Ajami ist ein Viertel im israelischen Küstenort Jaffa, einer der ältesten Städte der Welt. Im Gegensatz zur benachbarten jüdisch dominierten Metropole Tel Aviv ist Jaffas Bevölkerung gemischt: Juden, Moslems und Christen begegnen sich hier täglich. Eines Tages gerät der Moslem Omar ins Visier einer Beduinenfamilie auf Rachefeldzug. Omars Chef Abu Elias, ein christlicher Restaurantbetreiber, handelt ihn gegen Schutzgeld frei und unterstützt auch den palästinensischen Flüchtling Malek.
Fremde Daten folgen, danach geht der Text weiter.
Definition take_for_apply (m : t) (account : StakeCredential) : run (option Reward.t * t) :=
  match pending m !! account with
  | None => Ret (None, m)
  | Some reward =>
      value ← Reward.total_value reward;
      effective ← uadd 64 (applied_effective m) value;
      Ret (Some reward, (m <| pending := delete account (pending m) |>) <| applied_effective := effective |>)
  end.

Definition return_reward_to_treasury (m : t) (amount : Lovelace) : run t :=
  effective ← sub_ 64 (applied_effective m) amount;
  unspendable ← add_ 64 (applied_unspendable_to_treasury m) amount;
  Ret ((m <| applied_effective := effective |>) <| applied_unspendable_to_treasury := unspendable |>).

Definition return_reward_to_reserves (m : t) (amount : Lovelace) : run t :=
  effective ← sub_ 64 (applied_effective m) amount;
  unspendable ← add_ 64 (applied_unspendable_to_reserves m) amount;
  Ret ((m <| applied_effective := effective |>) <| applied_unspendable_to_reserves := unspendable |>).

(** One reward of the drain: its value goes to the reserves or the treasury. *)
Definition drain_one (to_reserves : bool) (acc : list StakeCredential * t) (x : StakeCredential * Reward.t) :
    run (list StakeCredential * t) :=
  let '(credentials, m) := acc in
  let '(credential, reward) := x in
  value ← Reward.total_value reward;
  m ← (if to_reserves then
         total ← uadd 64 (applied_unspendable_to_reserves m) value;
         Ret (m <| applied_unspendable_to_reserves := total |>)
       else
         total ← uadd 64 (applied_unspendable_to_treasury m) value;
         Ret (m <| applied_unspendable_to_treasury := total |>));
  Ret (credentials ++ [credential], m).

Definition drain_unspendable (m : t) (to_reserves : bool) : run (list StakeCredential * t) :=
  let unspendable := map_to_list (filter (fun x => Reward.is_spendable (snd x) = false) (pending m)) in
  let m := m <| pending := filter (fun x => Reward.is_spendable (snd x) = true) (pending m) |> in
  run_foldl (drain_one to_reserves) ([], m) unspendable.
Doch dann lassen sich Omar und Malek auf einen Drogenhandel ein. Der jüdische Polizist Dando, dessen Bruder in den palästinensischen Gebieten verschwunden ist, nimmt ihre Spur auf. Zudem bricht Omar ein religiöses Tabu: Er ist als Araber mit der Tochter von Abu Elias, einer Christin, liiert.
In ihrem Spielfilmdebüt zeigt das arabisch-jüdische Regieduo Scandar Copti und Yaron Shani, wie die politischen und religiösen Spannungen des Nahost-Konflikts den Alltag in Ajami bestimmen. Anhand von fünf Kapiteln blicken die Regisseure jeweils aus unterschiedlichen religiösen und kulturellen Perspektiven – muslimisch, christlich, jüdisch – auf einen Kriminalfall mit weitreichenden Zusammenhängen. Einen Schuldigen benennt der Film nicht, sondern verdeutlicht die fatalen Auswirkungen von Gewalt auf jeden Einzelnen. Die Komplexität des Nahost-Konflikts und das Gefühl des Ausgeliefertseins spiegeln sich formal in der multiperspektivischen, zerklüfteten Erzählstruktur des Films wieder.
Obwohl im hohen Grade konstruiert, erlaubt die spannungsvoll verschachtelte Handlung des Films Rückschlüsse auf die reale und komplizierte Lebenssituation im Stadtteil Ajami. Ausgehend von den verschiedenen Konfliktsituationen, die auf wahren Begebenheiten beruhen, lassen sich Chancen und Probleme der multikulturellen, zweisprachigen Gegenwart Israels erarbeiten. Zudem weckt
Ajami Neugier, mehr über die Geschichte der Region und über den Nahost-Konflikt zu erfahren, um den im Film präsentierten Figurenmix, das Gewaltpotenzial und die Zwangslagen zu verstehen. Hierfür bietet Jaffa als Schauplatz des Geschehens vielfältige Recherche- und Diskussionsmöglichkeiten: Anhand der Bedeutung der Stadt für Religion, Mythologie und Geschichte kann die wechselvolle Vergangenheit des Nahen Ostens lebendig nachvollzogen werden. Je nach Wissenstand der Schüler/innen ist eine Einführung in die Thematik vor Sichtung des Films empfehlenswert.